As a professional working on a project, you are in a unique position to spot untapped potential.

Sometimes the potential is lateral (another feature/project that would benefit the business). Sometimes it’s vertical (adding features on top of the current project).

Either way, never let ideas go to waste - write them down and let them mature for a few days or weeks. Then present them to your client. If they accept, they will hire you to work on the new feature/project too. This is a win-win: more work for you, more ROI for the client.

If they don’t accept, they will still appreciate the initiative.


Could your client benefit from something you created or are affiliated with?

For example, if you offer web development services, why not sell hosting while you’re at it? If you don’t want to manage it yourself, why not become an affiliate of a major hosting company?

This is a very straightforward way to add some recurring income to your freelance business. Sometimes, this income stream will outlive the project. In our example, long after the development phase is done, the hosting income will still be coming in.

Such income streams make your freelance business more resilient in the long run.
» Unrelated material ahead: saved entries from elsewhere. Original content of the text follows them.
(** The loop over the live events. *)
Fixpoint live (query : UiStreamQuery) (allow_protected : bool) (earliest : option Z)
    (inbox : list Recv) (last_sent_cursor : Z) (sent : list WsFrame) : list WsFrame :=
  match inbox with
  | [] => sent
  | Received stream_event :: inbox =>
      let event := se_event stream_event in
      if (0 <? ue_cursor event)%Z && (ue_cursor event <=? last_sent_cursor)%Z
      then live query allow_protected earliest inbox last_sent_cursor sent
      else if negb (event_matches_query event query allow_protected)
      then live query allow_protected earliest inbox last_sent_cursor sent
      else
        match send sent (EventFrame event (se_payload stream_event)) with
        | None => sent
        | Some sent =>
            live query allow_protected earliest inbox
              (advance_last_sent_cursor last_sent_cursor (ue_cursor event) true) sent
        end
  | Lagged :: _ =>
      send_last sent (RejectedFrame (resume_rejected "stream_lagged" (Some last_sent_cursor) earliest))
  | Closed :: _ => sent
  end.

(** The connection after the greeting. *)
Definition after_hello (query : UiStreamQuery) (allow_protected : bool) (earliest : option Z)
    (inbox : list Recv) (sent : list WsFrame) : G (list WsFrame) :=
  match resume_rejection_reason (uq_cursor query) earliest with
  | Some reason =>
      mret (send_last sent (RejectedFrame (resume_rejected reason (uq_cursor query) earliest)))
  | None =>
      rows ← attempt (list_ui_events_after (replay_query query));
      let last_sent_cursor := default 0%Z (uq_cursor query) in
      let '(connected, last_sent_cursor, sent) :=
        match rows with
        | Ok rows => replay query allow_protected rows last_sent_cursor sent
        | Err _ => (true, last_sent_cursor, sent)
        end in
      mret (if connected then live query allow_protected earliest inbox last_sent_cursor sent
            else sent)
  end.

Definition handle_ws (query : UiStreamQuery) (allow_protected : bool) (inbox : list Recv) :
    G (list WsFrame) :=
  _ ← modify (fun w => set_hub (subscribe (uq_data_kind query) (g_hub w)).2 w);
  earliest ← attempt earliest_ui_event_cursor;
  let earliest := match earliest with Ok earliest => earliest | Err _ => None end in
  timestamp ← gutc;
  server_time ← gutc;
  match send [] (HelloFrame (hello query earliest allow_protected
                  (timestamp `div` 1000000) (server_time `div` 1000))) with
  | None => mret []
  | Some sent => after_hello query allow_protected earliest inbox sent
  end.
Lemma find_in f s :
  (∃ i t, tasks s !! i = Some t ∧ f (phase t) = true) ∨ count (in_phase f) (tasks s) = 0.
Proof.
  destruct (decide (0 < count (in_phase f) (tasks s))) as [H|H]; [|right; lia].
  apply count_pos in H. by left.
Qed.

(** When no task holds a worker, one that has its peer finishes. *)
Lemma finishes_with_peer s i t woke :
  fetches_ok s → count (in_phase holds_global) (tasks s) = 0 →
  tasks s !! i = Some t → phase t = HasPeer woke →
  ∃ s', rtc run_step s s' ∧ unfinished s' < unfinished s.
Proof.
  intros Hok Hg Ht Hph. pose proof (go_permits _ _ (fo_global _ Hok)) as Hp.
  destruct (advance s i t Working Hok Ht) as (s1 & Hs1 & Hok1 & Ht1 & Hw).
  { intros arc _. rewrite Hph. cbn. rewrite Hg, Nat.add_0_r in Hp. by rewrite Hp. }
  destruct (finishes 4 s1 i (set_phase Working t) Hok1 Ht1 eq_refl) as (s' & Hs' & Hlt).
  exists s'. split; [by eapply rtc_l|]. specialize (Hw _ live_neutral). rewrite Hph in Hw.
  unfold unfinished in *. cbn in Hw. lia.
Qed.

(** When no task holds a permit, one at the top of its loop finishes. *)
Lemma finishes_from_start s i t woke :
  fetches_ok s → count (in_phase holds_global) (tasks s) = 0 →
  count (in_phase holds_peer) (tasks s) = 0 → tasks s !! i = Some t → phase t = Start woke →
  ∃ s', rtc run_step s s' ∧ unfinished s' < unfinished s.
Proof.
  intros Hok Hg Hz Ht Hph.
  destruct (advance s i t (HasPeer woke) Hok Ht) as (s1 & Hs1 & Hok1 & Ht1 & Hw).
  { intros arc Ha. rewrite Hph. cbn. pose proof (ao_permits _ _ _ (fo_arcs _ Hok _ _ Ha)) as Hp.
    assert (count (at_arc holds_peer (task_arc t)) (tasks s) <= count (in_phase holds_peer) (tasks s)).
    { apply count_le. intros u _ [_ Hu]%andb_prop. done. }
    by replace (permits arc) with 1 by lia. }
  assert (count (in_phase holds_global) (tasks s1) = 0) as Hg1.
  { assert (wake_neutral (fun p => Nat.b2n (holds_global p))) as Hneutral by done.
    specialize (Hw _ Hneutral). rewrite Hph in Hw. rewrite count_total in *. cbn in Hw. lia. }
  destruct (finishes_with_peer s1 i _ woke Hok1 Hg1 Ht1 eq_refl) as (s' & Hs' & Hlt).
  exists s'. split; [by eapply rtc_l|]. specialize (Hw _ live_neutral). rewrite Hph in Hw.
  unfold unfinished in *. cbn in Hw. lia.
Qed.

(** When every task is queued or finished, all are finished: somebody would have been
    notified. *)
Lemma all_queued_finished s :
  fetches_ok s → (∀ i t, tasks s !! i = Some t →
    phase t = WaitPeer ∨ phase t = WaitGlobal ∨ phase t = Finished) →
  ∀ i t, tasks s !! i = Some t → phase t = Finished.
Proof.
  intros Hok Hall i t Ht.
  assert (∀ f, f WaitPeer = false → f WaitGlobal = false → f Finished = false →
    ∀ P, (∀ u, P u = true → f (phase u) = true) → count P (tasks s) = 0) as Hz.
  { intros f H1 H2 H3 P HP. apply Nat.le_0_r, Nat.le_ngt. intros (j & u & Hu & Hf%HP)%count_pos.
    destruct (Hall _ _ Hu) as [E|[E|E]]; rewrite E in Hf; congruence. }
  destruct (Hall _ _ Ht) as [Hph|[Hph|Hph]]; [exfalso|exfalso|done].
  - destruct (task_arc_exists _ _ _ Hok Ht) as [arc Ha].
    destruct (fo_arcs _ Hok _ _ Ha) as [Hp Hn Hc].
    rewrite (Hz holds_peer eq_refl eq_refl eq_refl (at_arc holds_peer (task_arc t))) in Hp by (by intros u [_ ?]%andb_prop).
    rewrite (Hz peer_calls eq_refl eq_refl eq_refl (at_arc peer_calls (task_arc t))) in Hc by (by intros u [_ ?]%andb_prop).
    assert (stored (peer_notify arc) = true) as Hs%(no_stored _ _ Hn).
    { destruct Hc as [|]; [lia| |done|lia]. apply count_pos. exists i, t. split; [done|].
      unfold at_arc. by rewrite bool_decide_true, Hph. }
    assert (i ∈ waiters (peer_notify arc)) as Hin by (apply (no_waiters _ _ Hn); by exists t).
    rewrite Hs in Hin. by apply elem_of_nil in Hin.
  - destruct (fo_global _ Hok) as [_ Hn Hc].
    rewrite (Hz global_calls eq_refl eq_refl eq_refl (in_phase global_calls)) in Hc by done.
    assert (stored (snapshot_global_notify (limiter s)) = true) as Hs%(no_stored _ _ Hn).
    { destruct Hc as [|]; [|done|lia]. apply count_pos. exists i, t. split; [done|].
      unfold in_phase. by rewrite Hph. }
    assert (i ∈ waiters (snapshot_global_notify (limiter s))) as Hin
      by (apply (no_waiters _ _ Hn); by exists t).
    rewrite Hs in Hin. by apply elem_of_nil in Hin.
Qed.

(** Some schedule finishes a task, as long as there is one. *)
Lemma some_task_finishes s :
  fetches_ok s → 0 < unfinished s → ∃ s', rtc run_step s s' ∧ unfinished s' < unfinished s.
Proof.
  remember (total restlessness (tasks s)) as r eqn:Hr. revert s Hr.
  induction (lt_wf r) as [r _ IH]. intros s -> Hok Hpos.
  destruct (find_in (fun p => negb (to_finish p =? 0)) s) as [(i & t & Ht & Hf)|Hnf].
  { destruct (to_finish (phase t)) as [|d] eqn:Hd; [done|]. by eapply finishes. }
  assert (count (in_phase holds_global) (tasks s) = 0) as Hg.
  { rewrite <- Nat.le_0_r, <- Hnf. apply count_le. intros t _. unfold in_phase. by destruct (phase t). }
  destruct (find_in (fun p => match p with HasPeer _ => true | _ => false end) s)
    as [(i & t & Ht & Hf)|Hnp].
  { destruct (phase t) eqn:Hph; try done. by eapply finishes_with_peer. }
  destruct (find_in (fun p => negb (restlessness p =? 0)) s) as [(i & t & Ht & Hf)|Hnr].
  { destruct (task_arc_exists _ _ _ Hok Ht) as [arc Ha].
    assert (∃ p, next s arc (phase t) = Some p ∧ restlessness p < restlessness (phase t) ∧
      live p = live (phase t)) as (p & Hn & Hlt & Hl).
    { destruct (phase t); try done; cbn; eexists; (split; [reflexivity|]); try (split; [cbn; lia|done]).
      all: match goal with |- context [if ?b then _ else _] => destruct b end;
        (split; [cbn; lia|done]). }
    destruct (advance s i t p Hok Ht) as (s1 & Hs1 & Hok1 & Ht1 & Hw).
    { intros arc' Ha'. by simplify_eq. }
    pose proof (Hw _ rest_neutral) as Hw1. pose proof (Hw _ live_neutral) as Hw2. cbn in Hw2.
    rewrite Hl in Hw2. unfold unfinished in *.
    destruct (IH (total restlessness (tasks s1))) with (s := s1) as (s' & Hs' & Hlt'); [lia|done|done|lia|].
    exists s'. split; [by eapply rtc_l|lia]. }
  assert (count (in_phase holds_peer) (tasks s) = 0) as Hz.
  { apply Nat.le_0_r, Nat.le_ngt. intros (i & t & Ht & Hf)%count_pos. unfold in_phase in Hf.
    pose proof (none_in _ _ _ _ Hnf Ht). pose proof (none_in _ _ _ _ Hnp Ht).
    pose proof (none_in _ _ _ _ Hnr Ht). by destruct (phase t). }
  destruct (find_in is_start s) as [(i & t & Ht & Hf)|Hns].
  { destruct (phase t) eqn:Hph; try done. by eapply finishes_from_start. }
  exfalso. unfold unfinished in Hpos. rewrite <- count_total in Hpos.
  apply count_pos in Hpos as (i & t & Ht & Hf). unfold in_phase in Hf.
  rewrite (all_queued_finished s Hok) with (i := i) in Hf; [done| |done]. intros j u Hu.
  pose proof (none_in _ _ _ _ Hnf Hu). pose proof (none_in _ _ _ _ Hnp Hu).
  pose proof (none_in _ _ _ _ Hnr Hu). pose proof (none_in _ _ _ _ Hns Hu).
  destruct (phase u); naive_solver.
Qed.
It’s a good idea to create upside for yourself wherever you can.

One great way to do this is to ask for a bit of equity in projects you’re involved in. If you’ve been working for a startup for a couple of months, why not ask them for a 1-2% stake in the company?

You’d be surprised how open clients are to this. It aligns your interests with theirs, which solves one of their major problems - freelancers jumping ship mid-project. Once you have equity, you are invested in seeing the company succeed.

Who knows, maybe you will someday own 1% of a billion-dollar company.


One thing’s for certain: if your client is paying you well and on time, they have money. Sometimes, they have so much money that they are looking for investment opportunities on the side.

Let’s go back to the client from the first paragraph of this article. Not only did he ask developers for ideas, but he was also looking for great ideas to invest in. If your project is nearing completion and you’ve exhausted the three kinds of pitches listed above, consider the nuclear bomb of pitches: try to convert your client into an early investor for your startup.

We all have side projects, ideas, and dreams. Who better to invest in them than a client who is happy with our services? That built-in trust will at the very least make them consider your offer.

Parting remarks

Many of us, especially introverts, flinch at the thought of asking for things. It’s unnerving to expose your ideas that way. It’s scary to consider you might ruin a perfectly good business relationship with your client.

But, in 11 years of freelancing, I have never once ruined a client relationship this way. Being open and honest can only increase trust. It’s important not to become too pushy, though. Keep it respectful, yet convincing. Casual, yet confident. Unassuming, yet enthusiastic.

There’s a fine balance to be struck. One thing’s for sure: the only certain way to fail is to not try at all.